--- Data in this exercise ---
- Opening Delimiter -

Lemma replace_all_aux_id : forall pat rep f s,
  (forall k, starts_with pat (skipn k s) = false) -> replace_all_aux f pat rep s = s.
Proof.
  intros pat rep. induction f as [|f IH]; intros s H; [reflexivity|].
  destruct s as [|c t]; [reflexivity|]. cbn [replace_all_aux].
  rewrite (H 0%nat : starts_with pat (c :: t) = false). f_equal. apply IH. intros k. apply (H (S k)).
Qed.

(** the expanded form is left alone by [replace(/0000/g, '0')] *)
Lemma replace_all_texts : forall hs, Forall hextet_ok hs -> hs <> [] ->
  replace_all (lit "0000") (lit "0") (join (lit ":") (map hextet_text hs)) =
  join (lit ":") (map hextet_text hs).
Proof.
  intros hs H Hne. unfold replace_all. apply replace_all_aux_id. apply join_no_window.
  - destruct hs; [congruence|discriminate].
  - apply Forall_map. eapply Forall_impl; [|exact H]. intros h Hh k. apply text_no_window. exact Hh.
Qed.

Lemma reformat_map : forall hs, Forall hextet_ok hs ->
  map (fun octet => number_to_string 16 (parseInt octet 16)) (map hex4 hs) = map hextet_text hs.
Proof.
  intros hs H. rewrite map_map. apply map_ext_in. intros h Hin.
  apply reformat_hex4. rewrite Forall_forall in H. auto.
Qed.

End TextFacts.

(** *** Splitting, bracket stripping and the IPv6 character class *)
Module ParseFacts.
Import Js IP Spec Facts HexFacts RadixFacts DecFacts LoopFacts TextFacts.

Lemma split_nonempty : forall sep s, split sep s <> [].
Proof.
  intros sep [|c t]; [discriminate|]. cbn [split].
  destruct (Ascii.eqb c sep); [discriminate|]. destruct (split sep t); discriminate.
Qed.

Lemma split_cons_length : forall sep x s,
  List.length (split sep (x :: s)) =
  (if Ascii.eqb x sep then S (List.length (split sep s)) else List.length (split sep s)).
Proof.
  intros sep x s. cbn [split]. destruct (Ascii.eqb x sep); [reflexivity|].
  destruct (split sep s) eqn:E; [exfalso; exact (split_nonempty sep s E)|reflexivity].
Qed.

Lemma split_snoc_length : forall sep c s, Ascii.eqb c sep = false ->
  List.length (split sep (s ++ [c])) = List.length (split sep s).
Proof.
  intros sep c s Hc. induction s as [|x s IH].
  - cbn [app]. rewrite split_cons_length, Hc. reflexivity.
  - cbn [app]. rewrite !split_cons_length, IH. reflexivity.
Qed.

Lemma strip_cases : forall s,
  strip_brackets s = s \/ exists m, s = "["%char :: m ++ ["]"%char] /\ strip_brackets s = m.
Proof.
  intros [|c t]; [left; reflexivity|]. unfold strip_brackets.
  destruct (Ascii.eqb c "["%char) eqn:Ec; [|left; reflexivity].
  destruct (Ascii.eqb (last (c :: t) c) "]"%char) eqn:El; [|left; reflexivity].
  right. apply Ascii.eqb_eq in Ec. subst c.
  destruct t as [|y t]; [discriminate|].
  apply Ascii.eqb_eq in El. change (last (y :: t) "["%char = "]"%char) in El.
  exists (removelast (y :: t)). split.
  - f_equal. rewrite <- El. apply app_removelast_last. discriminate.
  - unfold substring. cbn [skipn]. rewrite removelast_firstn_len. cbn [andb]. f_equal.
    cbn [List.length]. lia.
Qed.

(** stripping the brackets keeps the number of ['%'] pieces *)
Lemma split_pct_strip : forall s,
  List.length (split "%"%char (strip_brackets s)) = List.length (split "%"%char s).
Proof.
  intros s. destruct (strip_cases s) as [->|[m [Es ->]]]; [reflexivity|].
  rewrite Es. rewrite split_cons_length. cbn [Ascii.eqb].
  rewrite split_snoc_length by reflexivity. reflexivity.
Qed.

Lemma v6_class_eq : forall c, v6_class c = existsb (Ascii.eqb c) (lit "0123456789abcdef:%").
Proof.
  intros c. apply Bool.eqb_prop.
  apply (all_ascii_spec (fun c => Bool.eqb (v6_class c) (existsb (Ascii.eqb c) (lit "0123456789abcdef:%")))).
  vm_compute. reflexivity.
Qed.

Lemma isIPv6_class : forall a,
  isIPv6 a = negb (forallb (fun c => negb (existsb (Ascii.eqb c) (lit "0123456789abcdef:%"))) a).
Proof.
  induction a as [|c a IH]; [reflexivity|]. unfold isIPv6 in *. cbn [existsb forallb].
  rewrite IH, v6_class_eq. destruct (existsb (Ascii.eqb c) (lit "0123456789abcdef:%")); reflexivity.
Qed.

(** the IPv4 path of [parse] gives sixteen bytes *)
Lemma parse_v4_length : forall s ip, isIPv4 (strip_brackets s) = true -> parse s = Ok ip ->
  List.length (m_bytes ip) = 16%nat.
Proof.
  intros s ip H4 Hp. unfold parse in Hp.
  destruct (str_eqb (strip_brackets s) (lit "::")).
  - injection Hp as <-. reflexivity.
  - rewrite H4 in Hp. injection Hp as <-. cbn [m_bytes]. unfold v4StringToBuffer.
    rewrite !copy_length; [reflexivity| |]; rewrite ?copy_length; cbn; lia.
Qed.

(** [decimal] of what [fromDecimal] builds from a value of at most 128 bits *)
Lemma zeros_prefix_value : forall bs, firstn 12 bs = repeat 0 12 ->
  BigInteger_of_hex (Buf.to_hex (skipn 12 bs)) = BigInteger_of_hex (Buf.to_hex bs).
Proof.
  intros bs H. rewrite <- (firstn_skipn 12 bs) at 2. rewrite H, to_hex_app, to_hex_zeros.
  rewrite BigInteger_of_hex_app, BigInteger_of_hex_zeros. lia.
Qed.

End ParseFacts.

(** *** Well-formed IPv6 texts *)
Module GroupFacts.
Import Js IP Spec Facts HexFacts RadixFacts DecFacts LoopFacts TextFacts ParseFacts.

Lemma hex_char_other : forall c, hex_char c = true ->
  c <> ":"%char /\ c <> "%"%char /\ c <> "."%char.
Proof.
  intros c H.
  pose proof (all_ascii_spec (fun c => negb (hex_char c) ||
     (negb (Ascii.eqb c ":"%char) && negb (Ascii.eqb c "%"%char) && negb (Ascii.eqb c "."%char)))
     ltac:(vm_compute; reflexivity) c) as P.
  cbv beta in P. rewrite H in P. cbn [negb orb] in P.
  repeat rewrite Bool.andb_true_iff in P. destruct P as [[P1 P2] P3].
  rewrite Bool.negb_true_iff in P1, P2, P3.
  repeat split; intros E; subst; [rewrite Ascii.eqb_refl in P1|rewrite Ascii.eqb_refl in P2|
    rewrite Ascii.eqb_refl in P3]; discriminate.
Qed.

Lemma group_facts : forall g, hex_group g = true ->
  g <> [] /\ (List.length g <= 4)%nat /\ Forall (fun c => hex_char c = true) g.
Proof.
  intros g H. unfold hex_group in H. repeat rewrite Bool.andb_true_iff in H.
  destruct H as [[H1 H2] H3]. apply Nat.leb_le in H1, H2.
  split; [intros E; subst; cbn in H1; lia|split; [exact H2|]].
  apply Forall_forall. rewrite forallb_forall in H3. exact H3.
Qed.

Lemma groups_facts : forall gs, forallb hex_group gs = true ->
  Forall (fun g => g <> [] /\ (List.length g <= 4)%nat /\ Forall (fun c => hex_char c = true) g) gs.
Proof.
  intros gs H. apply Forall_forall. rewrite forallb_forall in H. intros g Hg.
  apply group_facts. apply H. exact Hg.
Qed.

Lemma repeat_hex0 : forall n, Forall (fun c => hex_char c = true) (repeat "0"%char n).
Proof. induction n as [|n IH]; constructor; [reflexivity|exact IH]. Qed.

Lemma pad_group : forall g, (List.length g <= 4)%nat -> Forall (fun c => hex_char c = true) g ->
  List.length (padStart 4 "0"%char g) = 4%nat /\ Forall (fun c => hex_char c = true) (padStart 4 "0"%char g).
Proof.
  intros g Hl Hg. rewrite padStart_le by exact Hl. split.
  - rewrite length_app, repeat_length. lia.
  - apply Forall_app. split; [apply repeat_hex0|exact Hg].
Qed.

Lemma from_hex_hex : forall n s, List.length s = (2 * n)%nat ->
  Forall (fun c => hex_char c = true) s -> List.length (Buf.from_hex s) = n.
Proof.
  induction n as [|n IH]; intros s Hlen Hs.
  - destruct s; [reflexivity|simpl in Hlen; lia].
  - destruct s as [|a [|b t]]; simpl in Hlen; try lia.
    inversion Hs as [|? ? Ha Hs']; subst. inversion Hs' as [|? ? Hb Ht]; subst.
    unfold hex_char in Ha, Hb. rewrite from_hex_cons2.
    destruct (Buf.unhex a); [|discriminate]. destruct (Buf.unhex b); [|discriminate].
    cbn [List.length]. rewrite (IH t); [reflexivity|lia|exact Ht].
Qed.

Lemma flat_groups : forall (n : Z) gs, Forall (fun g => g <> []) gs ->
  flat_map (fun octet => match octet with
                         | [] => repeat (lit "0000") (Z.to_nat n)
                         | _ => [padStart 4 "0"%char octet]
                         end) gs = map (padStart 4 "0"%char) gs.
Proof.
  intros n. induction gs as [|g gs IH]; intros H; [reflexivity|].
  inversion H as [|? ? Hg Hgs]; subst. destruct g as [|c g']; [congruence|].
  cbn [flat_map map app]. rewrite IH by exact Hgs. reflexivity.
Qed.

Lemma sw_group : forall g gs, g <> [] -> Forall (fun c => hex_char c = true) g ->
  starts_with (lit "::") (join (lit ":") (g :: gs)) = false.
Proof.
  intros [|c g'] gs Hne Hg; [congruence|].
  inversion Hg as [|? ? Hc _]; subst. destruct (hex_char_other c Hc) as [Hcol _].
  destruct (join_head (lit ":") (c :: g') gs c g' eq_refl) as [r Ej]. rewrite Ej.
  cbn [lit list_ascii_of_string starts_with].
  destruct (Ascii.eqb_spec ":"%char c) as [E|E]; [congruence|reflexivity].
Qed.

Lemma groups_no_colon : forall gs,
  Forall (fun g => g <> [] /\ (List.length g <= 4)%nat /\ Forall (fun c => hex_char c = true) g) gs ->
  Forall (fun x => ~ In ":"%char x) gs.
Proof.
  intros gs H. eapply Forall_impl; [|exact H]. intros g [_ [_ Hg]] Hin.
  rewrite Forall_forall in Hg. destruct (hex_char_other _ (Hg _ Hin)) as [E _]. congruence.
Qed.

(** [expandV6] turns a well-formed IPv6 text into eight groups of four hex digits *)
Lemma expand_v6_text : forall a, v6_text a ->
  exists P, expandV6 a = join (lit ":") P /\ List.length P = 8%nat /\
    Forall (fun p => List.length p = 4%nat /\ Forall (fun c => hex_char c = true) p) P.
Proof.
  assert (Hzs : forall k, Forall (fun p => List.length p = 4%nat /\ Forall (fun c => hex_char c = true) p)
                 (repeat (lit "0000") k)).
  { intros k. apply Forall_forall. intros x Hx. apply repeat_spec in Hx. subst.
    split; [reflexivity|repeat constructor]. }
  assert (Hpad : forall gs, Forall (fun g => g <> [] /\ (List.length g <= 4)%nat /\
                                         Forall (fun c => hex_char c = true) g) gs ->
                 Forall (fun p => List.length p = 4%nat /\ Forall (fun c => hex_char c = true) p)
                   (map (padStart 4 "0"%char) gs)).
  { intros gs H. apply Forall_map. eapply Forall_impl; [|exact H].
    intros g [_ [Hl Hg]]. apply pad_group; assumption. }
  assert (Hne : forall gs, Forall (fun g => g <> [] /\ (List.length g <= 4)%nat /\
                                        Forall (fun c => hex_char c = true) g) gs ->
                Forall (fun g => g <> []) gs)
    by (intros gs H; eapply Forall_impl; [|exact H]; intros g [E _]; exact E).
  intros a [[gs [Hl [Hg ->]]]|[A [B [HB [Hl [Hg ->]]]]]]; unfold expandV6; cbv zeta.
  - apply groups_facts in Hg.
    destruct gs as [|g gs']; [discriminate|].
    inversion Hg as [|? ? [Hg0 [_ Hc0]] _]; subst.
    rewrite sw_group by assumption.
    rewrite split_join by (discriminate || apply groups_no_colon; exact Hg).
    rewrite flat_groups by (apply Hne; exact Hg).
    eexists. split; [reflexivity|]. split; [rewrite length_map; exact Hl|apply Hpad; exact Hg].
  - apply groups_facts in Hg. apply Forall_app in Hg as [HA HBf].
    destruct B as [|b B']; [congruence|].
    destruct A as [|g A'].
    + change (join (lit ":") [] ++ lit "::" ++ join (lit ":") (b :: B'))
        with (join (lit ":") ([] :: [] :: b :: B')).
      replace (starts_with (lit "::") (join (lit ":") ([] :: [] :: b :: B'))) with true by reflexivity.
      rewrite split_join.
      2: discriminate.
      2: { constructor; [intros []|constructor; [intros []|apply groups_no_colon; exact HBf]]. }
      cbn [tl]. change ([] :: b :: B') with ([[]] ++ b :: B'). rewrite flat_map_app.
      rewrite (flat_groups _ (b :: B')) by (apply Hne; exact HBf). cbn [flat_map app]. rewrite app_nil_r.
      eexists. split; [reflexivity|]. split.
      * rewrite length_app, repeat_length, length_map. cbn [List.length] in Hl |- *. lia.
      * apply Forall_app. split; [apply Hzs|apply Hpad; exact HBf].
    + inversion HA as [|? ? [Hg0 [_ Hc0]] _]; subst.
      assert (Ej : join (lit ":") (g :: A') ++ lit "::" ++ join (lit ":") (b :: B') =
                   join (lit ":") (g :: (A' ++ [] :: b :: B'))).
      { change (g :: (A' ++ [] :: b :: B')) with ((g :: A') ++ [] :: b :: B').
        rewrite join_app by discriminate. reflexivity. }
      rewrite Ej, sw_group by assumption. cbv beta iota.
      change (g :: (A' ++ [] :: b :: B')) with ((g :: A') ++ [] :: b :: B').
      rewrite split_join.
      2: { destruct A'; discriminate. }
      2: { apply Forall_app. split; [apply groups_no_colon; exact HA|].
           constructor; [intros []|apply groups_no_colon; exact HBf]. }
      change ([] :: b :: B') with ([[]] ++ b :: B'). rewrite !flat_map_app.
      rewrite (flat_groups _ (g :: A')) by (apply Hne; exact HA).
      rewrite (flat_groups _ (b :: B')) by (apply Hne; exact HBf). cbn [flat_map app]. rewrite app_nil_r.
      eexists. split; [reflexivity|]. split.
      * rewrite !length_app, repeat_length, !length_map. cbn [List.length] in Hl |- *.
        rewrite length_app. cbn [List.length]. lia.
      * apply Forall_app. split; [apply Hpad; exact HA|].
        apply Forall_app. split; [apply Hzs|apply Hpad; exact HBf].
Qed.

- Closing Delimiter -

--- Task requirements ---
Using only the listing above, restate exactly the lines from the line containing "Module ParseFacts." through the line containing "intros sep [|c", both included.

--- Result for this exercise ---
Module ParseFacts.
Import Js IP Spec Facts HexFacts RadixFacts DecFacts LoopFacts TextFacts.

Lemma split_nonempty : forall sep s, split sep s <> [].
Proof.
  intros sep [|c t]; [discriminate|]. cbn [split].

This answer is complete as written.